I still have to fight back the urges to constantly justify the terrible way that I was treated for so many years. Always repeating to myself that yes, I am a survivor, I have overcome obstacles that would have kept me a prisoner in my own home. There is no form of abuse that is justifiable. Regardless of the severity, we need to understand that it is an incredible accomplishment to free ourselves from it.
“How could you cry while singing the song at the funeral?! It was your job to maintain composure for the sake of the family and you completely ruined it. I never should have let you take my place, I should have just sung through my hoarse voice.”
“It’s all your fault we’re overdrawn again, I should be in control of the finances. You will give me your paychecks from now on.”
“I’m calling in to work again today, I’m going to say that one of the kids is sick and you aren’t able to stay home from work with them.”
“If you don’t like it then just stop reading my text messages because I’m not quitting pain killers.”
“F@%* you then! You do nothing but nag!”
Over and over again, I would repeat to myself, while alone in my misery. . . “It could be worse, at least he doesn’t hit me.”

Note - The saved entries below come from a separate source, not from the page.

(* ===== verification/Decimal.v ===== *)
(** * The decimal library, as the code relies on it

    Amounts and percentages go through [github.com/shopspring/decimal], which
    is not part of the repository. [Decimal] names the operations the code
    calls and [DecimalLaws] their documented meaning over the rationals:
    addition, subtraction, multiplication and comparison are exact, division
    keeps [DivisionPrecision] (16) digits, [Round] rounds half away from zero
    and [Floor] down. [RationalDecimal] is a concrete instance. *)

From S2P Require Import Prelude.
From Stdlib Require Import QArith Qround Qabs.

Local Open Scope Z_scope.

(** ** Rounding half away from zero *)

Definition half_away (n : Z) (d : positive) : Z :=
  Z.sgn n * ((2 * Z.abs n + Zpos d) / (2 * Zpos d)).

Definition pow10 (places : Z) : positive := Z.to_pos (10 ^ places).

Definition round_half_away (places : Z) (q : Q) : Q :=
  half_away (Qnum q * Zpos (pow10 places)) (Qden q) # pow10 places.

(** [IntPart]: truncation towards zero. *)
Definition trunc (q : Q) : Z := if Qnum q <? 0 then - Qfloor (- q) else Qfloor q.

Lemma half_away_scale n d k : half_away (n * Zpos k) (d * k) = half_away n d.
Proof.
  unfold half_away. rewrite Z.sgn_mul, Z.abs_mul. simpl (Z.sgn (Zpos k)). rewrite Z.mul_1_r.
  f_equal. rewrite Pos2Z.inj_mul. change (Z.abs (Zpos k)) with (Zpos k).
  replace (2 * (Z.abs n * Zpos k) + Zpos d * Zpos k) with ((2 * Z.abs n + Zpos d) * Zpos k) by ring.
  replace (2 * (Zpos d * Zpos k)) with (2 * Zpos d * Zpos k) by ring.
  by rewrite Z.div_mul_cancel_r by lia.
Qed.

#[global] Instance round_half_away_proper places : Proper (Qeq ==> Qeq) (round_half_away places).
Proof.
  intros [n1 d1] [n2 d2] Heq. unfold Qeq in Heq. simpl in Heq. unfold round_half_away. simpl.
  replace (half_away (n1 * Zpos (pow10 places)) d1) with (half_away (n2 * Zpos (pow10 places)) d2);
    [reflexivity |].
  rewrite <- (half_away_scale (n2 * _) d2 d1), <- (half_away_scale (n1 * _) d1 d2).
  rewrite (Pos.mul_comm d1 d2). f_equal. nia.
Qed.

#[global] Instance trunc_proper : Proper (Qeq ==> eq) trunc.
Proof.
  intros q1 q2 Heq. unfold trunc.
  assert ((Qnum q1 <? 0) = (Qnum q2 <? 0)) as ->.
  { unfold Qeq in Heq. destruct q1 as [n1 d1], q2 as [n2 d2]. simpl in *. nia. }
  case_match; by rewrite Heq.
Qed.

(** Truncating a quotient rounded to so many digits is exact division, when
    the divisor is small enough for the rounding not to reach the next
    integer. *)
Lemma trunc_round_quotient places a b :
  0 <= places -> 0 <= a -> 0 < b < 2 * 10 ^ places ->
  trunc (round_half_away places (inject_Z a / inject_Z b)) = a / b.
Proof.
  intros Hp Ha Hb. set (s := 10 ^ places) in *.
  assert (0 < s) as Hs by (unfold s; lia).
  assert (Zpos (pow10 places) = s) as Hpow by (unfold pow10; fold s; rewrite Z2Pos.id; [done | lia]).
  assert (inject_Z a / inject_Z b == a # Z.to_pos b)%Q as ->.
  { unfold Qeq, Qdiv, Qinv, inject_Z. destruct b as [| p |]; simpl; lia. }
  assert (half_away (a * s) (Z.to_pos b) = s * (a / b) + (2 * (s * (a mod b)) + b) / (2 * b)) as Hh.
  { unfold half_away. rewrite Z2Pos.id by lia. rewrite Z.abs_eq by nia.
    assert ((2 * (a * s) + b) / (2 * b) = s * (a / b) + (2 * (s * (a mod b)) + b) / (2 * b)) as Hq.
    { rewrite (Z.div_mod a b) at 1 by lia.
      replace (2 * ((b * (a / b) + a mod b) * s) + b)
        with (2 * (s * (a mod b)) + b + s * (a / b) * (2 * b)) by ring.
      rewrite Z.div_add by lia. lia. }
    rewrite Hq. destruct (Z.eq_dec a 0) as [-> | Hne].
    - rewrite Z.div_0_l, Z.mod_0_l by lia. simpl. rewrite !Z.mul_0_r. simpl.
      by rewrite Z.div_small by lia.
    - rewrite Z.sgn_pos by nia. lia. }
  pose proof (Z.mod_pos_bound a b ltac:(lia)) as Hm.
  assert (0 <= (2 * (s * (a mod b)) + b) / (2 * b) < s) as Hr.
  { split; [apply Z.div_pos; nia | apply Z.div_lt_upper_bound; nia]. }
  unfold round_half_away. simpl Qnum. simpl Qden. rewrite Hpow, Hh. unfold trunc.
  pose proof (Z.div_pos a b Ha ltac:(lia)). simpl Qnum.
  replace (_ <? 0) with false by nia. unfold Qfloor. rewrite Hpow.
  rewrite Z.mul_comm, Z.div_add_l by lia. rewrite (Z.div_small _ s) by done. lia.
Qed.

(** ** The interface *)

Class Decimal : Type := {
  dec : Type;
  NewFromInt : Z -> dec;
  NewFromRatio : Z -> positive -> dec;
  Add : dec -> dec -> dec;
  Sub : dec -> dec -> dec;
  Mul : dec -> dec -> dec;
  Div : dec -> dec -> dec;
  Round : dec -> Z -> dec;
  Floor : dec -> dec;
  Less : dec -> dec -> bool;
  IntPart : dec -> Z
}.

(** [val]: the number a decimal stands for. [NewFromRatio] stands for the
    constants the code writes in decimal notation. *)
Class DecimalLaws `{Decimal} : Type := {
  val : dec -> Q;
  val_NewFromInt z : (val (NewFromInt z) == inject_Z z)%Q;
  val_NewFromRatio n d : (val (NewFromRatio n d) == n # d)%Q;
  val_Add a b : (val (Add a b) == val a + val b)%Q;
  val_Sub a b : (val (Sub a b) == val a - val b)%Q;
  val_Mul a b : (val (Mul a b) == val a * val b)%Q;
  val_Div a b : (~ val b == 0 -> val (Div a b) == round_half_away 16 (val a / val b))%Q;
  val_Round a places : (val (Round a places) == round_half_away places (val a))%Q;
  val_Floor a : (val (Floor a) == inject_Z (Qfloor (val a)))%Q;
  val_Less a b : Less a b = true <-> (val a < val b)%Q;
  val_IntPart a : - 2 ^ 63 <= trunc (val a) < 2 ^ 63 -> IntPart a = trunc (val a)
}.

(** The percentage both usage reports compute. *)
Definition percentage `{Decimal} (used total : Z) : Z :=
  IntPart (Div (Mul (NewFromInt used) (NewFromInt 100)) (NewFromInt total)).

Lemma percentage_exact `{DecimalLaws} used total :
  0 <= used < 2 ^ 56 -> 0 < total < 2 * 10 ^ 16 -> percentage used total = used * 100 / total.
Proof.
  intros Hu Ht. unfold percentage.
  assert (val (Div (Mul (NewFromInt used) (NewFromInt 100)) (NewFromInt total)) ==
    round_half_away 16 (inject_Z (used * 100) / inject_Z total))%Q as Hv.
  { rewrite val_Div, val_Mul, !val_NewFromInt; [by rewrite inject_Z_mult |].
    rewrite val_NewFromInt. unfold Qeq. simpl. lia. }
  assert (trunc (val (Div (Mul (NewFromInt used) (NewFromInt 100)) (NewFromInt total))) =
    used * 100 / total) as Htr by (rewrite Hv; apply trunc_round_quotient; lia).
  rewrite val_IntPart; rewrite Htr; [done |]. split.
  - pose proof (Z.div_pos (used * 100) total). lia.
  - apply Z.div_lt_upper_bound; nia.
Qed.

(** ** Money: hundredths, and NUMERIC columns with two decimals *)

(** [parseDecimal] of a NUMERIC(_,2) column read as text. *)
Definition of_paise `{Decimal} (z : Z) : dec := NewFromRatio z 100.

(** Storing a decimal in a NUMERIC(precision,2) column: PostgreSQL rounds half
    away from zero and refuses what does not fit; the column holds hundredths. *)
Definition numeric `{Decimal} (precision : Z) (d : dec) : option Z :=
  let r := Round d 2 in
  let limit := 10 ^ (precision - 2) in
  if Less (NewFromInt (- limit)) r && Less r (NewFromInt limit)
  then Some (IntPart (Mul r (NewFromInt 100))) else None.

Definition is_zero `{Decimal} (d : dec) : bool := negb (Less d (NewFromInt 0)) && negb (Less (NewFromInt 0) d).
Definition is_negative `{Decimal} (d : dec) : bool := Less d (NewFromInt 0).
(** [LessThanOrEqual] *)
Definition less_eq `{Decimal} (a b : dec) : bool := negb (Less b a).

(** The decimal is exactly [z] hundredths. *)
Definition is_paise `{DecimalLaws} (d : dec) (z : Z) : Prop := (val d == z # 100)%Q.

(** Rounding moves a number by at most half a unit of the last place. *)
Lemma half_away_near n d : Z.abs (2 * (half_away n d * Zpos d) - 2 * n) <= Zpos d.
Proof.
  unfold half_away. pose proof (Z.div_mod (2 * Z.abs n + Zpos d) (2 * Zpos d) ltac:(lia)) as Hd.
  pose proof (Z.mod_pos_bound (2 * Z.abs n + Zpos d) (2 * Zpos d) ltac:(lia)) as Hm.
  set (k := (2 * Z.abs n + Zpos d) / (2 * Zpos d)) in *. destruct (Z.sgn_spec n) as [[? ->] | [[? ->] | [? ->]]]; nia.
Qed.

Lemma round_half_away_near places q :
  (Qabs (round_half_away places q - q) <= 1 # (2 * pow10 places))%Q.
Proof.
  destruct q as [n d]. unfold round_half_away. cbn [Qnum Qden].
  pose proof (half_away_near (n * Zpos (pow10 places)) d) as Hn.
  set (h := half_away _ _) in *. set (s := pow10 places) in *.
  apply Qabs_Qle_condition. unfold Qle, Qminus, Qplus, Qopp. cbn [Qnum Qden].
  rewrite !Pos2Z.inj_mul. nia.
Qed.

Lemma half_away_exact z k : half_away (z * Zpos k) k = z.
Proof.
  rewrite <- (Pos.mul_1_l k) at 2. rewrite half_away_scale. unfold half_away.
  replace (2 * Z.abs z + 1) with (1 + Z.abs z * 2) by ring. change (2 * Zpos 1) with 2.
  rewrite Z.div_add by lia. change (1 / 2) with 0. lia.
Qed.

(** Rounding does not pass a whole number. *)
Lemma half_away_le n d z : n <= z * Zpos d -> half_away n d <= z.
Proof.
  intros Hn. unfold half_away. set (q := (2 * Z.abs n + Zpos d) / (2 * Zpos d)).
  assert (2 * Zpos d * q <= 2 * Z.abs n + Zpos d < 2 * Zpos d * q + 2 * Zpos d) as Hq.
  { pose proof (Z.div_mod (2 * Z.abs n + Zpos d) (2 * Zpos d)).
    pose proof (Z.mod_pos_bound (2 * Z.abs n + Zpos d) (2 * Zpos d)). fold q in H. lia. }
  destruct (Z.sgn_spec n) as [[? ->] | [[? ->] | [? ->]]]; nia.
Qed.

Lemma round_paise z : (round_half_away 2 (z # 100) == z # 100)%Q.
Proof. unfold round_half_away, Qnum, Qden. change (Zpos (pow10 2)) with (Zpos 100). by rewrite half_away_exact. Qed.

Section Money.
Context `{DecimalLaws}.

Lemma paise_of z : is_paise (of_paise z) z.
Proof. apply val_NewFromRatio. Qed.

Lemma paise_add a b x y : is_paise a x -> is_paise b y -> is_paise (Add a b) (x + y).
Proof.
  unfold is_paise. intros Ha Hb. rewrite val_Add, Ha, Hb. unfold Qeq, Qplus. simpl. lia.
Qed.

Lemma paise_sub a b x y : is_paise a x -> is_paise b y -> is_paise (Sub a b) (x - y).
Proof.
  unfold is_paise. intros Ha Hb. rewrite val_Sub, Ha, Hb. unfold Qeq, Qminus, Qplus, Qopp. simpl. lia.
Qed.

Lemma paise_zero : is_paise (NewFromInt 0) 0.
Proof. unfold is_paise. rewrite val_NewFromInt. reflexivity. Qed.

Lemma paise_inj d x y : is_paise d x -> is_paise d y -> x = y.
Proof. unfold is_paise. intros -> Hq. unfold Qeq in Hq. simpl in Hq. lia. Qed.

Lemma paise_less a b x y : is_paise a x -> is_paise b y -> Less a b = (x <? y).
Proof.
  intros Ha Hb. apply eq_bool_prop_intro. rewrite !Is_true_true, val_Less, Z.ltb_lt.
  unfold is_paise in *. rewrite Ha, Hb. unfold Qlt. simpl. lia.
Qed.

Lemma paise_less_eq a b x y : is_paise a x -> is_paise b y -> less_eq a b = (x <=? y).
Proof. intros Ha Hb. unfold less_eq. rewrite (paise_less b a y x) by done. by rewrite Z.leb_antisym. Qed.

Lemma paise_is_zero a x : is_paise a x -> is_zero a = (x =? 0).
Proof.
  intros Ha. unfold is_zero. rewrite (paise_less a _ x 0), (paise_less _ a 0 x) by (done || apply paise_zero).
  lia.
Qed.

Lemma paise_is_negative a x : is_paise a x -> is_negative a = (x <? 0).
Proof. intros Ha. apply (paise_less a _ x 0 Ha paise_zero). Qed.

(** A whole number of hundredths is stored as it is, when it fits. *)
Lemma numeric_paise p d z :
  2 <= p <= 16 -> is_paise d z -> Z.abs z < 10 ^ p -> numeric p d = Some z.
Proof.
  intros Hp Hd Hz. unfold is_paise in Hd.
  assert (10 ^ p = 10 ^ (p - 2) * 100) as Hpow by (rewrite <- Z.pow_add_r with (c := 2) by lia; f_equal; lia).
  assert (10 ^ p <= 10 ^ 16) as Hle by (apply Z.pow_le_mono_r; lia).
  assert (val (Round d 2) == z # 100)%Q as Hr by (rewrite val_Round, Hd; apply round_paise).
  unfold numeric. replace (Less _ _ && Less _ _) with true.
  - f_equal. assert (val (Mul (Round d 2) (NewFromInt 100)) == inject_Z z)%Q as Hv.
    { rewrite val_Mul, Hr, val_NewFromInt. unfold Qeq. simpl. lia. }
    assert (trunc (val (Mul (Round d 2) (NewFromInt 100))) = z) as Ht.
    { rewrite Hv. unfold trunc. simpl. case_match; unfold Qfloor; simpl; rewrite Z.div_1_r; lia. }
    rewrite val_IntPart; rewrite Ht; lia.
  - symmetry. apply andb_true_iff. rewrite !val_Less, Hr, !val_NewFromInt.
    unfold Qlt, inject_Z. simpl. lia.
Qed.

(** What is stored is the nearest hundredth, within the precision. *)
Lemma numeric_Some p d z :
  2 <= p <= 16 -> numeric p d = Some z ->
  (z # 100 == round_half_away 2 (val d))%Q /\ Z.abs z < 10 ^ p.
Proof.
  intros Hp. unfold numeric.
  assert (10 ^ p = 10 ^ (p - 2) * 100) as Hpow by (rewrite <- Z.pow_add_r with (c := 2) by lia; f_equal; lia).
  assert (10 ^ p <= 10 ^ 16) as Hle by (apply Z.pow_le_mono_r; lia).
  destruct (Less _ _) eqn:H1; [| done]. destruct (Less (Round d 2) _) eqn:H2; [| done]. simpl.
  intros [= <-]. apply val_Less in H1, H2.
  set (n := half_away (Qnum (val d) * 100) (Qden (val d))).
  assert (val (Round d 2) == n # 100)%Q as Hr by (rewrite val_Round; reflexivity).
  rewrite Hr, val_NewFromInt in H1, H2. unfold Qlt, inject_Z in H1, H2. simpl in H1, H2.
  assert (val (Mul (Round d 2) (NewFromInt 100)) == inject_Z n)%Q as Hv.
  { rewrite val_Mul, Hr, val_NewFromInt. unfold Qeq. simpl. lia. }
  assert (trunc (val (Mul (Round d 2) (NewFromInt 100))) = n) as Ht.
  { rewrite Hv. unfold trunc. simpl. case_match; unfold Qfloor; simpl; rewrite Z.div_1_r; lia. }
  rewrite val_IntPart; rewrite Ht; [| lia]. split; [reflexivity | lia].
Qed.

Lemma numeric_le p d z n :
  2 <= p <= 16 -> numeric p d = Some z -> (val d <= n # 100)%Q -> z <= n.
Proof.
  intros Hp [Hz _]%numeric_Some Hle; [| done]. unfold round_half_away, Qeq in Hz. simpl in Hz.
  pose proof (half_away_le (Qnum (val d) * 100) (Qden (val d)) n) as Hh. unfold Qle in Hle. simpl in Hle.
  change (Zpos (pow10 2)) with 100 in Hz. lia.
Qed.

Lemma numeric_inv p d z z' :
  2 <= p <= 16 -> is_paise d z -> numeric p d = Some z' -> z' = z.
Proof.
  intros Hp Hd [Hq _]%numeric_Some; [| done]. unfold is_paise in Hd.
  rewrite Hd, round_paise in Hq. unfold Qeq in Hq. simpl in Hq. lia.
Qed.

End Money.

(** ** A concrete instance *)

Definition RationalDecimal : Decimal := {|
  dec := Q;
  NewFromInt := inject_Z;
  NewFromRatio n d := n # d;
  Add := Qplus;
  Sub := Qminus;
  Mul := Qmult;
  Div a b := round_half_away 16 (a / b)%Q;
  Round a places := round_half_away places a;
  Floor a := inject_Z (Qfloor a);
  Less a b := negb (Qle_bool b a);
  IntPart := trunc
|}.

Definition RationalLaws : @DecimalLaws RationalDecimal.
Proof.
  refine (@Build_DecimalLaws RationalDecimal (fun q => q) _ _ _ _ _ _ _ _ _ _); try reflexivity.
  intros a b. simpl. rewrite negb_true_iff, <- not_true_iff_false, Qle_bool_iff.
  split; [apply Qnot_le_lt | apply Qlt_not_le].
Defined.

We ALL have stories. Varying in degrees on the platform of abusive behaviors, but nonetheless, abuse. Whether it be that one night when you were in high school and that boy made you think the only way you were attractive or worth anything was if you performed sexual favors for him. Or the girl that constantly put you down and made you feel like you weren’t good enough. Or the guy that beat you senseless because you used a “condescending” tone with him. Or the spouse that made you feel like you were worthless, incapable of success, and crazy. These are all abusive situations that have undoubtedly left an impact on your self-esteem, self-worth, and on your life. None are to be excused with a “well it could have been worse” attitude. Never let yourself think that you were in any way deserving of those situations. Never let yourself justify their actions because you don’t think it was severe enough to be considered abusive. Never tell yourself that it was no big deal.